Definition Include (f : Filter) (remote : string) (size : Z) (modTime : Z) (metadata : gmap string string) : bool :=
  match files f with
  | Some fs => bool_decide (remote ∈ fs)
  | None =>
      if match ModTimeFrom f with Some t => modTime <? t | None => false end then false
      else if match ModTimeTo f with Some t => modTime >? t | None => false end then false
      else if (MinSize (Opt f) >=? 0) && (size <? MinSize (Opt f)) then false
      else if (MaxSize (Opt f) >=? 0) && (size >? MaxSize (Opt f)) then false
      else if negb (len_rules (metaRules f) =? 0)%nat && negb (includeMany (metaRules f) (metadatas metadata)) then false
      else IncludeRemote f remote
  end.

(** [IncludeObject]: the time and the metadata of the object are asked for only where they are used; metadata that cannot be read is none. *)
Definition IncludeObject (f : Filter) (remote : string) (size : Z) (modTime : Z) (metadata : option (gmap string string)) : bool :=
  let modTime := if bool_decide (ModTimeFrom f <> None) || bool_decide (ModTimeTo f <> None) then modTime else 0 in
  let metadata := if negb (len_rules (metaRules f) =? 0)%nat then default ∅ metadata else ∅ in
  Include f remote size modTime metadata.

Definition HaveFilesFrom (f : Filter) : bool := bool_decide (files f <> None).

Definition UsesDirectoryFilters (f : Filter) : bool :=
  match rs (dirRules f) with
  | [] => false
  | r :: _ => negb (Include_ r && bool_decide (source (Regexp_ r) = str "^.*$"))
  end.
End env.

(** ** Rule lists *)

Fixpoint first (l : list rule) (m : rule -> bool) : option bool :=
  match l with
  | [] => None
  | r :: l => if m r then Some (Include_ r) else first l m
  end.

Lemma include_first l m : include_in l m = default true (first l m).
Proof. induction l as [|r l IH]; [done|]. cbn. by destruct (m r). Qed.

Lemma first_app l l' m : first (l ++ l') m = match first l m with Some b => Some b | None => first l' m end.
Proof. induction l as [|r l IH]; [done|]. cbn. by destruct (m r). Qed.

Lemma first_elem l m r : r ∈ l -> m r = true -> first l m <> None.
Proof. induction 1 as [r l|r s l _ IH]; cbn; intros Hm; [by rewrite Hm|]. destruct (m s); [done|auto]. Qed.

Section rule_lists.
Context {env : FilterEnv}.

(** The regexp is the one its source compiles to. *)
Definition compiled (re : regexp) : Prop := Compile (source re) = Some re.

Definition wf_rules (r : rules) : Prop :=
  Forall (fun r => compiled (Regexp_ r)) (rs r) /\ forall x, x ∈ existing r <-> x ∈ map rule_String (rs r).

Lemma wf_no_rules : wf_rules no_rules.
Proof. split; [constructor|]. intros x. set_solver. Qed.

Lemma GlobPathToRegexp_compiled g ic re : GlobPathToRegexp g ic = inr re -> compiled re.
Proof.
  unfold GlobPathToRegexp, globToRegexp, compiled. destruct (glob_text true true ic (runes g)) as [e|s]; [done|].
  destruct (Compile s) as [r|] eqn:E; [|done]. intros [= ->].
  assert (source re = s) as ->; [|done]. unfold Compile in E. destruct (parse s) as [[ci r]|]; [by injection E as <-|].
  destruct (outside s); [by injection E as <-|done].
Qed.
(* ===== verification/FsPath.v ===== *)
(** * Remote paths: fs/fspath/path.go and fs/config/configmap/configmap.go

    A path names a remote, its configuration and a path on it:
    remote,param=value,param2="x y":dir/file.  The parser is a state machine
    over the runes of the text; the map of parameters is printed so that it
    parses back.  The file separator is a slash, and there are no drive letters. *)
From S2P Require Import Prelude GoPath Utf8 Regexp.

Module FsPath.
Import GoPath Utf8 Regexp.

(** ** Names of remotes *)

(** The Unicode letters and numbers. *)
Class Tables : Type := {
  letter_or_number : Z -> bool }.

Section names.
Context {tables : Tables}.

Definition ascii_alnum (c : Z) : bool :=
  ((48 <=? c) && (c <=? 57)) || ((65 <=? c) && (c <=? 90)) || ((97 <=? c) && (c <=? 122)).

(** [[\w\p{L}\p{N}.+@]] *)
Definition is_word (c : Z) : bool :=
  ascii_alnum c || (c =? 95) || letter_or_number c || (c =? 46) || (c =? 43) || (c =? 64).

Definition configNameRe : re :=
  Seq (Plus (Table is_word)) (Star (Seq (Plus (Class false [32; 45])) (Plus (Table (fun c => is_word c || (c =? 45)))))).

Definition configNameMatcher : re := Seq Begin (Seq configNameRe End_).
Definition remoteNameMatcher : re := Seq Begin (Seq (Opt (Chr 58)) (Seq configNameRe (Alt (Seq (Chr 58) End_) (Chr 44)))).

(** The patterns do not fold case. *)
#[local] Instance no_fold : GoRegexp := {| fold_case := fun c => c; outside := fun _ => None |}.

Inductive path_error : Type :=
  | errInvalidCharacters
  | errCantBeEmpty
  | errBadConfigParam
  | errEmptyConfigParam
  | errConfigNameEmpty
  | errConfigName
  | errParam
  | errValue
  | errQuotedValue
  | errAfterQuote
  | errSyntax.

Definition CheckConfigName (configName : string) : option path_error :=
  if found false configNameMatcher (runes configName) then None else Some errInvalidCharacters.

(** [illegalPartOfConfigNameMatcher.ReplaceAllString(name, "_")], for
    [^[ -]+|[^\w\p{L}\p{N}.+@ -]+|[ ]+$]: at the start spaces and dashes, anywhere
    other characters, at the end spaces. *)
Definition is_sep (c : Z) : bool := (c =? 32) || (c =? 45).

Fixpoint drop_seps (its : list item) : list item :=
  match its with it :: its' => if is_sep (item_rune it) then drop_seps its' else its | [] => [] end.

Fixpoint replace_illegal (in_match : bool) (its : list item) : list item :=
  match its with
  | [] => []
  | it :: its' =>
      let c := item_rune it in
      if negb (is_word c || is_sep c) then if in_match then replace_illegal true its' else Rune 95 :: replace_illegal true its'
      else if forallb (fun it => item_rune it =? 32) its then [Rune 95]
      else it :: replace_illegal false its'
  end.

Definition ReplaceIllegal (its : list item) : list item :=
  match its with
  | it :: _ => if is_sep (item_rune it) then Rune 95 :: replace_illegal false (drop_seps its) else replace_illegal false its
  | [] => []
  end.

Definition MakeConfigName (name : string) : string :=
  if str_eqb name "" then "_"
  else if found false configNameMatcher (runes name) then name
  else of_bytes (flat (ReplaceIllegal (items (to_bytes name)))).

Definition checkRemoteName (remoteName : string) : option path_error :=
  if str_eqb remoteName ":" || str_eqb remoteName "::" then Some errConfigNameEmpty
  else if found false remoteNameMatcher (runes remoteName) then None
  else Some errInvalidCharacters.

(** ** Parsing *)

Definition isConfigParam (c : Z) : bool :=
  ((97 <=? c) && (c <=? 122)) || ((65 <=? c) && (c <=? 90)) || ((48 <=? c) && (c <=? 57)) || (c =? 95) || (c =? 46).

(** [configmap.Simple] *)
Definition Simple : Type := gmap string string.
============
» Assignment
For the entries above, say how many lines contain the word "outside", giving the number alone.

» The answer
2